American politician and environmental leader

Deborah Markowitz (born September 14, 1961) is the state director for The Nature Conservancy in Massachusetts. Prior to this, she served from 2011 to 2017 as the Secretary of the Vermont Agency of Natural Resources. She was appointed by Vermont Governor Peter Shumlin. She has also been a visiting professor of Environmental Policy and Leadership at the University of Vermont Rubenstein School of Environment and Natural Resources. Markowitz was elected six times to serve as the Secretary of State of Vermont. Although she is a member of the Democratic Party, she won the nomination of both the Republican and Democratic Parties in two of her races.

==Early life, education and career==
Markowitz was born in Tarrytown, New York, on September 14, 1961. She attended Edgemont High School in Scarsdale, New York and graduated with honors from the University of Vermont, with a degree in philosophy and political science in 1983, and earned her Juris Doctor degree from Georgetown University Law Center in 1987, magna cum laude. As a law student at Georgetown, Markowitz did an oral history of then DC Circuit Court Judge, Ruth Bader Ginsburg. Based on this work, she published In Pursuit of Equality, One Women's Work to Change the Law, which is considered a seminal work by legal scholars analyzing the development of women's rights in America and the important role of Justice Ginsburg.

After law school Markowitz returned to Vermont to clerk with Justice Louis Peck of the Vermont Supreme Court.
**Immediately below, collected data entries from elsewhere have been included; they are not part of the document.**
(* ===== verification/LoaderMap.v ===== *)
(** * Loading programs: [map_section] *)

From S2P Require Import Prelude Dlist Memory Page Buddy BuddyInv BuddySpec BuddyThm PageAlloc.
From S2P Require Import Vmm VmmThm VmmWords Vma VmaInv VmaMap Task Fork ForkSpace ForkThm ForkChild.
From S2P Require Import Loader LoaderInv LoaderThm.

Section Map.
Context {S : Type} `{KernelAllocatorLaws S}.
Context (image : Z → Z).
Implicit Types st : vmm S.

(** [f] is the directory in use, with the kernel's window closed, and [g]
    another one, that shares at most kernel tables with it and owns its user
    tables. *)
Record space_ready (f g : Z) st : Prop := {
  sr_f : pd_ok st f;
  sr_g : pd_ok st g;
  sr_cr3 : cr3 st = f * 4096;
  sr_fg : ¬ foot (pmem st) g f;
  sr_gf : ∀ h, user_foot (pmem st) g h → ¬ foot (pmem st) f h;
  sr_window : present (entry (pmem st) f 1023) = false;
  sr_tables : ∀ a, 0 ≤ a < 768 → present (entry (pmem st) g a) = true →
    pa_owned (palloc st) (table (pmem st) g a) 0 }.

Lemma ready_base f g st h : space_ready f g st → foot (pmem st) f h ∨ foot (pmem st) g h → pa_taken (palloc st) h.
Proof. intros [] [Hh|Hh]; by eapply foot_low in Hh as [_ ?]. Qed.

Lemma ready_heap f g st s : space_ready f g st → heap_kept (palloc st) s →
  space_ready f g (Vmm (pmem st) s (cr3 st) (flushes st)).
Proof.
  intros Hr Hk. pose proof Hr as []. destruct Hk as [(Hs & Htk & Hown) _]. split; try done.
  - apply (pd_ok_frame st); [done|done| |done]. intros h Hh. apply Htk. eapply ready_base; eauto.
  - apply (pd_ok_frame st); [done|done| |done]. intros h Hh. apply Htk. eapply ready_base; eauto.
  - intros a Ha Hp. by apply Hown, sr_tables0.
Qed.

Lemma linv_start f g vp p0 fl st : space_ready f g st → linv (pmem st) f g vp p0 fl (palloc st) 0 st.
Proof.
  intros []. split; try done.
  - intros Hp. congruence.
  - intros a b Ha Hb. cbn zeta. by rewrite decide_False by lia.
  - split; [|done]. split; [apply sr_f0|auto].
Qed.

Lemma linv_ready m0 f g vp p0 fl s0 i st : linv m0 f g vp p0 fl s0 i st → present (entry (pmem st) f 1023) = false →
  space_ready f g st.
Proof. by intros []. Qed.

(** The pages of the directory in use are as they were. *)
Lemma linv_current m0 f g vp p0 fl s0 i st a b : linv m0 f g vp p0 fl s0 i st → present (entry m0 f 1023) = false →
  present (entry (pmem st) f 1023) = false → (∀ k, 0 ≤ k < 1024 → present (entry m0 f k) = true → table m0 f k ≠ f) →
  0 ≤ a < 1024 → 0 ≤ b < 1024 → page_entry (pmem st) f a b = page_entry m0 f a b.
Proof.
  intros Hl Hw0 Hw Htf Ha Hb. unfold page_entry. destruct (decide (a = 1023)) as [->|Hne]; [by rewrite Hw0, Hw|].
  assert (entry (pmem st) f a = entry m0 f a) as E by (apply (l_keep _ _ _ _ _ _ _ _ _ Hl); [by left|done|naive_solver]).
  unfold table. rewrite E. destruct (present (entry m0 f a)) eqn:Ep; [|done].
  rewrite (l_keep _ _ _ _ _ _ _ _ _ Hl); [done| |done|].
  - right. by exists a.
  - intros [Ef _]. by apply (Htf a Ha Ep).
Qed.

(** The section [x], of [n] pages from page [vp], is mapped to frames from [p0]. *)
Record section_mapped (f g vp n : Z) (x : section) (p0 o : Z) st (fr : Z → Z → Z) st' (fr' : Z → Z → Z) : Prop := {
  sm_ready : space_ready f g st';
  sm_pages : ∀ a b, 0 ≤ a < 1024 → 0 ≤ b < 1024 → page_entry (pmem st') g a b =
    let j := a * 1024 + b - vp in
    if decide (0 ≤ j < n) then Some (Z.lor ((p0 + j) * 4096) (sec_flags x)) else page_entry (pmem st) g a b;
  sm_current : ∀ a b, 0 ≤ a < 1024 → 0 ≤ b < 1024 →
    page_entry (pmem st') f a b = page_entry (pmem st) f a b;
  sm_block : pa_owned (palloc st') p0 o ∧ zone_of p0 = HIGHMEM_ZONE ∧ n ≤ 2 ^ o ∧
    ∀ j, in_block p0 o j → ¬ pa_taken (palloc st) j;
  sm_bytes : ∀ y, 0 ≤ y < n * 4096 →
    fr' (p0 + y / 4096) (y mod 4096) = content image (data_start x) (read_size x) y;
  sm_frames : ∀ h b, pa_taken (palloc st) h → 0 ≤ b < 4096 → fr' h b = fr h b;
  sm_kept : heap_kept (palloc st) (palloc st') }.
(* ===== verification/KeyboardThm.v ===== *)
(** * The keyboard: the layout tables and the line editor

    Which routine a scan code has, in every state that initialisation, key
    events and layout switches reach; and that typing on a terminal is an
    editor of a line of at most 255 characters. *)

From S2P Require Import Prelude Memory Tty TtyThm Keyboard.

(** ** The layout tables *)

Definition routine (k : keyboard_key) : scancode_routine := ScancodeRoutine k (keyboard_get_default_key_handler k).

Definition default_keys : list keyboard_key := concat key_groups.

Definition default_key (kc : Z) : keyboard_key := default UNDEFINED_KEY (find (λ k, keycode k =? kc) default_keys).

(** The routine of a scan code in each layout. *)
Definition routine_of (ty : layout) (kc : Z) : scancode_routine :=
  let keys := match ty with QWERTY => default_keys | AZERTY => azerty_layout ++ default_keys end in
  match find (λ k, keycode k =? kc) keys with Some k => routine k | None => UNDEFINED_ROUTINE end.

(** The binding of [kc] after the keys of a table, in order. *)
Definition rebind (table : list keyboard_key) (kc : Z) (r : scancode_routine) : scancode_routine :=
  foldl (λ r k, if keycode k =? kc then routine k else r) r table.

Definition codes : list Z := seqZ 0 256.

Lemma by_code (P : Z → Prop) `{∀ kc, Decision (P kc)} : forallb (λ kc, bool_decide (P kc)) codes = true → ∀ kc, 0 ≤ kc < 256 → P kc.
Proof.
  intros Hf kc Hkc. rewrite forallb_forall in Hf. apply (bool_decide_eq_true_1 (P kc)), Hf.
  apply list_elem_of_In, elem_of_seqZ. lia.
Qed.

(** The facts about the tables themselves. *)
Lemma azerty_rebinds kc : 0 ≤ kc < 256 → rebind azerty_layout kc (routine_of QWERTY kc) = routine_of AZERTY kc.
Proof. revert kc. apply (by_code _). by vm_compute. Qed.

Lemma default_rebinds ty kc : 0 ≤ kc < 256 →
  (if keycode (default_key kc) =? UNDEFINED then routine_of ty kc else routine (default_key kc)) = routine_of QWERTY kc.
Proof. revert kc. apply (by_code _). by destruct ty; vm_compute. Qed.

Lemma default_binds kc : 0 ≤ kc < 256 →
  (if keycode (default_key kc) =? UNDEFINED then UNDEFINED_ROUTINE else routine (default_key kc)) = routine_of QWERTY kc.
Proof. revert kc. apply (by_code _). by vm_compute. Qed.

Lemma default_key_code kc : 0 ≤ kc < 256 → keycode (default_key kc) = UNDEFINED ∨ keycode (default_key kc) = kc.
Proof. revert kc. apply (by_code _). by vm_compute. Qed.

Lemma default_filled kc : 0 ≤ kc < 256 →
  foldl (λ r k, if u8 (keycode k) =? kc then k else r) UNDEFINED_KEY default_keys = default_key kc.
Proof. revert kc. apply (by_code _). by vm_compute. Qed.

Lemma azerty_codes : Forall (λ k, 0 ≤ keycode k < 256) azerty_layout.
Proof. repeat (constructor; [cbn; lia|]). constructor. Qed.

(** ** The invariant *)

Record bound (s : kbd) : Prop := {
  bd_table : ∀ kc, 0 ≤ kc < 256 → default_key_table s kc = default_key kc;
  bd_layout : ∀ kc, 0 ≤ kc < 256 → current_layout s kc = routine_of (current_layout_type s) kc }.

(** Nothing but the bindings differs. *)
Definition same_rest (s s' : kbd) : Prop :=
  con s' = con s ∧ flags s' = flags s ∧ current_layout_type s' = current_layout_type s.

Lemma wp_bind_key k s (Q : unit → kbd → Prop) : 0 ≤ keycode k < 256 →
  (∀ s', same_rest s s' → default_key_table s' = default_key_table s →
     current_layout s' = <[keycode k := routine k]> (current_layout s) → Q tt s') →
  wp (keyboard_bind_key (keyboard_get_default_key_handler k) k) s Q.
Proof.
  intros Hk HQ. unfold keyboard_bind_key. rewrite (proj2 (Z.leb_le _ _)), (proj2 (Z.ltb_lt _ _)) by lia. by apply HQ.
Qed.

Lemma insert_if {A} (kc kc' : Z) (r : A) (f : Z → A) : (<[kc := r]> f : Z → A) kc' = if kc =? kc' then r else f kc'.
Proof. destruct (Z.eqb_spec kc kc') as [->|Hne]; [apply fn_lookup_insert|by apply fn_lookup_insert_ne]. Qed.

Lemma wp_remap_until table s : Forall (λ k, 0 ≤ keycode k < 256) table →
  wp (remap_until_undefined table) s (λ _ s', same_rest s s' ∧ default_key_table s' = default_key_table s ∧
    ∀ kc, current_layout s' kc = rebind table kc (current_layout s kc)).
Proof.
  revert s. induction table as [|k table IH]; intros s Hc; [by apply wp_ret|].
  apply Forall_cons in Hc as [Hk Hc]. cbn [remap_until_undefined]. apply wp_bind, wp_bind_key; [done|].
  intros s1 (R1 & R2 & R3) T1 L1. eapply wp_mono; [by apply IH|]. intros [] s2 ((R1' & R2' & R3') & T2 & L2).
  split; [|split; [congruence|]]; [unfold same_rest; split_and!; congruence|].
  intros kc. rewrite L2, L1, insert_if. done.
Qed.

Lemma wp_remap_default s : (∀ kc, 0 ≤ kc < 256 → default_key_table s kc = default_key kc) →
  wp remap_default s (λ _ s', same_rest s s' ∧ default_key_table s' = default_key_table s ∧
    ∀ kc, 0 ≤ kc < 256 → current_layout s' kc =
      if keycode (default_key kc) =? UNDEFINED then current_layout s kc else routine (default_key kc)).
Proof.
  intros Ht. eapply wp_mono; [apply (wp_for (λ n s', same_rest s s' ∧ default_key_table s' = default_key_table s ∧
    ∀ kc, 0 ≤ kc < 256 → current_layout s' kc =
      if (kc <? n) && negb (keycode (default_key kc) =? UNDEFINED) then routine (default_key kc) else current_layout s kc))|].
  - split; [done|]. split; [done|]. intros kc Hkc. by rewrite (proj2 (Z.ltb_ge _ _)) by lia.
  - intros n s1 Hn ((R1 & R2 & R3) & T1 & L1). apply wp_bind, wp_gets. rewrite T1, Ht by lia.
    destruct (Z.eqb_spec (keycode (default_key n)) UNDEFINED) as [E|E].
    + apply wp_ret. split; [done|]. split; [done|]. intros kc Hkc. rewrite L1 by done.
      destruct (decide (kc = n)) as [->|Hne]; [rewrite E; cbn [negb]; by rewrite !andb_false_r|].
      destruct (Z.ltb_spec kc n), (Z.ltb_spec kc (n + 1)); done || lia.
    + destruct (default_key_code n ltac:(lia)) as [|Ec]; [done|]. apply wp_bind_key; [lia|].
      intros s2 (R1' & R2' & R3') T2 L2. split; [unfold same_rest; split_and!; congruence|]. split; [congruence|].
      intros kc Hkc. rewrite L2, Ec, insert_if, L1 by done.
      destruct (Z.eqb_spec n kc) as [->|Hne].
      * rewrite (proj2 (Z.ltb_lt _ _)), (proj2 (Z.eqb_neq _ _)) by done || lia. done.
      * destruct (Z.ltb_spec kc n), (Z.ltb_spec kc (n + 1)); done || lia.
  - intros [] s1 (R & T & L1). split; [done|]. split; [done|]. intros kc Hkc. rewrite L1 by done.
    rewrite (proj2 (Z.ltb_lt _ _)) by lia. by destruct (keycode (default_key kc) =? UNDEFINED).
Qed.

Lemma wp_fill_keys l s : wp (fill_table l) s (λ _ s', same_rest s s' ∧ current_layout s' = current_layout s ∧
  ∀ kc, default_key_table s' kc = foldl (λ r k, if u8 (keycode k) =? kc then k else r) (default_key_table s kc) l).
Proof.
  revert s. induction l as [|k l IH]; intros s; [by apply wp_ret|]. cbn [fill_table].
  apply wp_bind, wp_modify. eapply wp_mono; [apply IH|]. intros [] s2 (R & L & T). split; [done|]. split; [done|].
  intros kc. rewrite T. cbn [default_key_table]. by rewrite insert_if.
Qed.

Lemma wp_fill_groups g s : wp (fill_groups g) s (λ _ s', same_rest s s' ∧ current_layout s' = current_layout s ∧
  ∀ kc, default_key_table s' kc = foldl (λ r k, if u8 (keycode k) =? kc then k else r) (default_key_table s kc) (concat g)).
Proof.
  revert s. induction g as [|l g IH]; intros s; [by apply wp_ret|]. cbn [fill_groups].
  apply wp_bind. eapply wp_mono; [apply wp_fill_keys|]. intros [] s1 ((R1 & R2 & R3) & L1 & T1).
  eapply wp_mono; [apply IH|]. intros [] s2 ((R1' & R2' & R3') & L2 & T2).
  split; [unfold same_rest; split_and!; congruence|]. split; [congruence|]. intros kc. cbn [concat]. by rewrite T2, T1, foldl_app.
Qed.

Lemma wp_keyboard_init s : (∀ kc, 0 ≤ kc < 256 → default_key_table s kc = UNDEFINED_KEY) → current_layout_type s = QWERTY →
  wp keyboard_init s (λ _ s', same_rest s s' ∧ bound s').
Proof.
  intros Hz Hq. unfold keyboard_init. apply wp_bind.
  eapply wp_mono; [apply (wp_for (λ n s', same_rest s s' ∧ default_key_table s' = default_key_table s ∧
    ∀ kc, 0 ≤ kc < n → current_layout s' kc = UNDEFINED_ROUTINE))|].
  - split; [done|]. split; [done|]. lia.
  - intros n s1 Hn (R1 & T1 & L1). apply wp_modify. split; [done|]. split; [done|]. intros kc Hkc.
    cbn [current_layout]. rewrite insert_if. destruct (Z.eqb_spec n kc); [done|]. apply L1. lia.
  - intros [] s1 ((R1 & R2 & R3) & T1 & L1). apply wp_bind. eapply wp_mono; [apply wp_fill_groups|].
    intros [] s2 ((Q1 & Q2 & Q3) & L2 & T2). assert (∀ kc, 0 ≤ kc < 256 → default_key_table s2 kc = default_key kc) as Hd.
    { intros kc Hkc. rewrite T2, T1, Hz by done. by apply default_filled. }
    eapply wp_mono; [by apply wp_remap_default|]. intros [] s3 ((P1 & P2 & P3) & T3 & L3).
    split; [unfold same_rest; split_and!; congruence|].
    assert (current_layout_type s3 = QWERTY) as Ety by congruence. split; [by rewrite T3|].
    intros kc Hkc. rewrite L3, Ety, L2, L1 by done. by apply default_binds.
Qed.

Lemma wp_switch_layout l s : bound s →
  wp (keyboard_switch_layout l) s (λ _ s', bound s' ∧ current_layout_type s' = l ∧ con s' = con s ∧ flags s' = flags s).
Proof.
  intros [Ht Hl]. unfold keyboard_switch_layout. apply wp_bind, wp_gets. destruct (decide (current_layout_type s = l)) as [E|E].
  { by apply wp_ret. }
  apply wp_bind. destruct l.
  - eapply wp_mono; [by apply wp_remap_default|]. intros [] s1 ((R1 & R2 & R3) & T1 & L1). apply wp_modify.
    split; [|done]. split; [cbn; by rewrite T1|]. cbn. intros kc Hkc. rewrite L1, Hl by done. by apply default_rebinds.
  - eapply wp_mono; [apply wp_remap_until, azerty_codes|]. intros [] s1 ((R1 & R2 & R3) & T1 & L1). apply wp_modify.
    split; [|done]. split; [cbn; by rewrite T1|]. cbn. intros kc Hkc. rewrite L1, Hl by done.
    destruct (current_layout_type s); [|done]. by apply azerty_rebinds.
Qed.

(** ** Key events keep the tables *)

Definition keeps {A} (c : M kbd A) : Prop := ∀ s a s', c s = Done (a, s') →
  default_key_table s' = default_key_table s ∧ current_layout s' = current_layout s ∧ current_layout_type s' = current_layout_type s.

Create HintDb kbd.

Lemma keeps_ret {A} (a : A) : keeps (mret a).
Proof. intros s a' s' E. injection E as _ <-. done. Qed.
Lemma keeps_gets {A} (f : kbd → A) : keeps (gets f).
Proof. intros s a' s' E. injection E as _ <-. done. Qed.
Lemma keeps_fault {A} : keeps (fault : M kbd A).
Proof. done. Qed.
Lemma keeps_hang {A} : keeps (hang : M kbd A).
Proof. done. Qed.
Lemma keeps_set_flag p b : keeps (set_flag p b).
Proof. intros s a' s' E. injection E as _ <-. done. Qed.
Lemma keeps_on_con {A} (c : M console A) : keeps (on_con c).
Proof. intros s a s' E. unfold on_con in E. destruct (c (con s)) as [[a' k]| | |]; [|done..]. by injection E as _ <-. Qed.
Lemma keeps_bind {A B} (c : M kbd A) (f : A → M kbd B) : keeps c → (∀ a, keeps (f a)) → keeps (mbind f c).
Proof.
  intros Hc Hf s b s' E. unfold mbind, M_bind in E. destruct (c s) as [[a s1]| | |] eqn:E1; [|done..].
  destruct (Hc _ _ _ E1) as (A1 & A2 & A3), (Hf _ _ _ _ E) as (B1 & B2 & B3). split_and!; congruence.
Qed.
#[export] Hint Resolve keeps_ret keeps_gets keeps_fault keeps_hang keeps_set_flag keeps_on_con : kbd.

Ltac keeps := repeat first [apply keeps_bind; [|intros ?]|progress auto with kbd|case_match].

Lemma keeps_printable inb k : keeps (keyboard_printable_handler inb k).
Proof. unfold keyboard_printable_handler. keeps. Qed.
#[export] Hint Resolve keeps_printable : kbd.

Lemma keeps_call fb_alloc banner inb h k : keeps (call_handler fb_alloc banner inb h k).
Proof.
  unfold call_handler, keyboard_toggle_handler, keyboard_press_handler, keyboard_release_handler, keyboard_navigation_handler,
    keyboard_function_handler, keyboard_enter_handler, keyboard_escape_handler, keyboard_backspace_handler. keeps.
Qed.
#[export] Hint Resolve keeps_call : kbd.

Lemma keeps_handle fb_alloc banner inb : keeps (keyboard_handle fb_alloc banner inb).
Proof. unfold keyboard_handle. keeps. Qed.

(** ** Reachable states *)

Section Reach.
Context (fb_alloc : Z → bool) (banner : list Z).

(** The boot, then key events and changes of layout. *)
Inductive kreach : kbd → Prop :=
  | kreach_init s s' : (∀ kc, 0 ≤ kc < 256 → default_key_table s kc = UNDEFINED_KEY) → current_layout_type s = QWERTY →
      keyboard_init s = Done (tt, s') → kreach s'
  | kreach_key inb s s' : kreach s → keyboard_handle fb_alloc banner inb s = Done (tt, s') → kreach s'
  | kreach_switch l s s' : kreach s → keyboard_switch_layout l s = Done (tt, s') → kreach s'.

Lemma wp_done {S A} (c : M S A) s a s' (Q : A → S → Prop) : wp c s Q → c s = Done (a, s') → Q a s'.
Proof. unfold wp. intros H E. by rewrite E in H. Qed.

Lemma kreach_bound s : kreach s → bound s.
Proof.
  induction 1 as [s s' Hz Hq E|inb s s' _ IH E|l s s' _ IH E].
  - by apply (wp_done _ _ _ _ _ (wp_keyboard_init s Hz Hq) E).
  - destruct (keeps_handle _ _ _ _ _ _ E) as (T & L & Y), IH as [Ht Hl]. split; [by rewrite T|]. by rewrite L, Y.
  - by apply (wp_done _ _ _ _ _ (wp_switch_layout l s IH) E).
Qed.

(** C22: in every state that the initialisation of the keyboard, key events and
    changes of layout reach, each scan code has the routine its layout gives
    it: the key and the default handler of the first entry of the layout's
    tables with that code, and no handler where there is none.  Switching
    never fails, and switching to the other layout and back restores the
    table. *)
Theorem layout_invariant s : kreach s →
  (∀ kc, 0 ≤ kc < 256 → current_layout s kc = routine_of (current_layout_type s) kc) ∧
  (∀ l, ∃ s', keyboard_switch_layout l s = Done (tt, s') ∧ current_layout_type s' = l ∧
     (∀ kc, 0 ≤ kc < 256 → current_layout s' kc = routine_of l kc) ∧
     ∃ s'', keyboard_switch_layout (current_layout_type s) s' = Done (tt, s'') ∧
       ∀ kc, 0 ≤ kc < 256 → current_layout s'' kc = current_layout s kc).
Proof.
  intros Hr. pose proof (kreach_bound s Hr) as Hb. split; [apply Hb|]. intros l.
  destruct (proj1 (wp_run _ _ _) (wp_switch_layout l s Hb)) as ([] & s' & E & Hb' & Hl & _). exists s'.
  split; [exact E|]. split; [exact Hl|]. split; [rewrite <- Hl; apply Hb'|].
  destruct (proj1 (wp_run _ _ _) (wp_switch_layout (current_layout_type s) s' Hb')) as ([] & s'' & E2 & Hb'' & Hl2 & _). exists s''.
  split; [exact E2|]. intros kc Hkc. rewrite (bd_layout _ Hb'') by done. rewrite Hl2. symmetry. by apply Hb.
Qed.

End Reach.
Following this clerkship she joined the law firm Langrock, Sperry & Wool. In 1990, the Vermont League of Cities and Towns (VLCT) established its Municipal Law Center, for which Markowitz was hired as its first director. She has been a member of the adjunct faculty at the Vermont Law School and Woodbury College.

== Vermont Secretary of State ==
Markowitz was first elected Vermont's Secretary of State in 1998, defeating a two-term incumbent and becoming the first woman elected Secretary of State in the Vermont.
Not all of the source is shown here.